Кризис «большой теории» проявил себя в плюрализме концепций, этическом релятивизме подходов, критической ревизии, казалось бы, давно устоявшихся представлений о тех или иных ключевых событиях истории страны и мира. Это обстоятельство создало определенные проблемы для отечественной исторической науки, но открыло музеям новые перспективы развития, «легитимировало» их право предъявлять обществу собственное видение событий прошлого, авторскую картину истории. Такая картина может оказаться далекой от академических канонов, но широко востребованной социумами, в экосистеме которых обитает тот или иной музей.

В современном мире музей больше не ограничивается фиксацией достигнутого уровня общественного сознания; он сам становится явлением культуры, создающим и транслирующим новые смыслы. Как отмечают специалисты, «еще недавно качество музейных экспозиций определялось их соответствием традиционным научным схемам, сфокусированным на музейных предметах и коллекциях, а теперь музей видит ценностные ориентиры в новизне, оригинальности интерпретации музейного собрания, создаваемые экспозиции и выставки, культурно-образовательные проекты становятся результатом как научного изучения, так и индивидуального творческого поиска» [Мастеница, 2005. С. 139].

Таким образом, современные музеи обретают собственный голос, а их собрания становятся неисчерпаемым источником многообразных нарративов, репрезентуемых в экспозициях и различных культурных событиях.

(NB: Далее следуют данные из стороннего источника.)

(** X27.  Both crawl loops end.  From any state, whatever the browser
    does and however many links the pages hold, some number of iterations
    brings the loop to a state in which its condition is false; running
    it for longer changes nothing, so the crawl has one final state and the
    report is built from it. *)
Theorem crawl_loops_end :
  (forall hostnameOf browse maxPages root (s : Server1.Crawl),
     exists fuel,
       Server1.step hostnameOf browse maxPages root
         (Server1.crawl hostnameOf browse maxPages root fuel s) = None
       /\ forall more,
            Server1.crawl hostnameOf browse maxPages root (fuel + more) s
            = Server1.crawl hostnameOf browse maxPages root fuel s)
  /\
  (forall parseUrl browse maxPages root (s : Server2.Crawl),
     exists fuel,
       Server2.step parseUrl browse maxPages root
         (Server2.crawl parseUrl browse maxPages root fuel s) = None
       /\ forall more,
            Server2.crawl parseUrl browse maxPages root (fuel + more) s
            = Server2.crawl parseUrl browse maxPages root fuel s).
Proof.
  split.
  - intros hostnameOf browse maxPages root s.
    destruct (crawl1_terminates hostnameOf browse maxPages root s) as [fuel H].
    exists fuel. split; [exact H|]. intros more. now apply crawl1_more.
  - intros parseUrl browse maxPages root s.
    destruct (crawl2_terminates parseUrl browse maxPages root s) as [fuel H].
    exists fuel. split; [exact H|]. intros more. now apply crawl2_more.
Qed.

(* ================================================================= *)
(** * The three stages are taken on the entry page only *)

Lemma hd_set_add_first (u : string) (visited : set string) :
  List.length (set_add string_dec u visited) = 1 ->
  hd_error (set_add string_dec u visited) = Some u.
Proof.
  destruct visited as [|a [|b visited]]; simpl.
  - reflexivity.
  - destruct (string_dec u a) as [->|Hne]; [reflexivity|discriminate].
  - destruct (string_dec u a); [discriminate|].
    destruct (string_dec u b); [discriminate|].
    simpl. destruct (set_add string_dec u visited); discriminate.
Qed.

Lemma hd_set_add_later (u entryPage : string) (visited : set string) :
  hd_error visited = Some entryPage ->
  hd_error (set_add string_dec u visited) = Some entryPage.
Proof.
  destruct visited as [|a visited]; simpl; [discriminate|].
  intros H. injection H as ->. now destruct (string_dec u entryPage).
Qed.

Lemma processItems2_stages (A : Type) (keyOf : A -> string) (visited : set string)
    map items state page :
  state = PostAcceptance \/ hd_error visited = Some page ->
  entriesSatisfy (fun _ e => onEntryPage visited e) map ->
  entriesSatisfy (fun _ (e : Server2.Entry A) => onEntryPage visited e)
                 (Server2.processItems keyOf map items state page).
Proof.
  intros Hst Hm. rewrite processItems2_mergeAll.
  apply mergeAll_entries; [| |exact Hm].
  - intros k e He st Hin. simpl in Hin. apply set_add_elim in Hin.
    destruct Hin as [->|Hin].
    + destruct Hst as [->|Hp]; [now left|].
      right. exists page. split; [exact Hp|]. simpl. apply set_add_intro2. reflexivity.
    + destruct (He st Hin) as [->|[u0 [Hu0 Hin0]]]; [now left|].
      right. exists u0. split; [exact Hu0|]. simpl. now apply set_add_intro1.
  - intros x _ st Hin. simpl in Hin. destruct Hin as [<-|[]].
    destruct Hst as [->|Hp]; [now left|].
    right. exists page. split; [exact Hp|]. simpl. now left.
Qed.

Lemma stagesInvariant2_visit (s : Server2.Crawl) (u : string) :
  stagesInvariant2 s ->
  entriesSatisfy (fun _ e => onEntryPage (set_add string_dec u (Server2.visitedUrls s)) e)
                 (Server2.allCookieMap s)
  /\ entriesSatisfy
       (fun _ e => onEntryPage (set_add string_dec u (Server2.visitedUrls s)) e)
       (Server2.allNetworkRequestMap s)
  /\ entriesSatisfy
       (fun _ e => onEntryPage (set_add string_dec u (Server2.visitedUrls s)) e)
       (Server2.allLocalStorageMap s).
Proof.
  intros [H1 [H2 H3]].
  split; [|split];
    (eapply entriesSatisfy_impl; [|eassumption]);
    intros k e He st Hin;
    (destruct (He st Hin) as [->|[u0 [Hu0 Hin0]]]; [now left|]);
    right; exists u0; (split; [now apply hd_set_add_later|exact Hin0]).
Qed.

Но именно перенос акцента на оригинальность авторской интерпретации, возрастающая «нарративизация» гуманитарного знания, которая практически поставила знак равенства между работой историка и романиста, стали одной из причин кризиса исторической науки, поскольку, как писал французский философ-постмодернист и теоретик литературы Ж. – Ф. Лиотар, нарративное знание «не придает большого значения вопросу своей легитимации» [Лиотар, 1998. С. 69]. Научный анализ, исследование истории заменяется рассказом об истории (History vs Story). В результате проблема соотношения объективности и нарративности исторического знания стала одной из ключевых методологических проблем исторической науки в конце XX – начале XXI в. [Ruesen, 1996; Noiriel, 1999; Яник, 2015].

Однако, как уже отмечалось, в отличие от историков, «право на нарратив» дало музеям мощный толчок к обретению нового смысла существования. Музеи в диалогах с аудиторией не анализируют историю, они ее рассказывают. С одной стороны, такой подход дает невиданную свободу для творчества, поскольку всякий качественно выстроенный нарратив интересен и убедителен сам по себе и приобретает в людском восприятии силу научной аксиомы, не требующей специальных доказательств. С другой стороны, возрастает социальная ответственность музеев, поскольку, презентуя обществу оригинальные нарративы об истории, они тем самым творят современные мифы, которые обладают несравнимо большей «проникающей способностью» и устойчивостью, чем сухое научное знание.

В культурологическом смысле констатация того факта, что современные музеи занимаются мифотворчеством, не несет с собой отрицательных коннотаций (тем более если «производство» мифов осуществляется профессионально и на хорошей научной основе). Миф не есть фикция или противопоставление некой научной «правде». Миф – это особая форма отражения действительности. Как известно, мифологическое знание представляет собой нерасчлененное единство рационального и эмоционального отражения действительности. Мифологическое сознание осваивает действительность не на основе выяснения причинно-следственных связей, а путем художественно-образного описания природных и социальных процессов, путем создания нарративов. Использование мифологических объясняющих конструкций и личностно окрашенных нарративов характерно для всех периодов истории, но особенно масштабно этот феномен развивается сегодня – в эпоху интернет-революции, когда не только «уполномоченные на то» институты, но и каждый пользователь становится творцом историй, чья авторская интерпретация фактов имеет законное право на существование. Этот подход оказывается особенно востребован в эпоху масштабных трансформаций, когда поток событий значительно превосходит аналитические способности не только отдельного человека, но и общественных и гуманитарных наук в целом, а значит, эмоциональный рассказ очевидца становится одним из способов осознания действительности.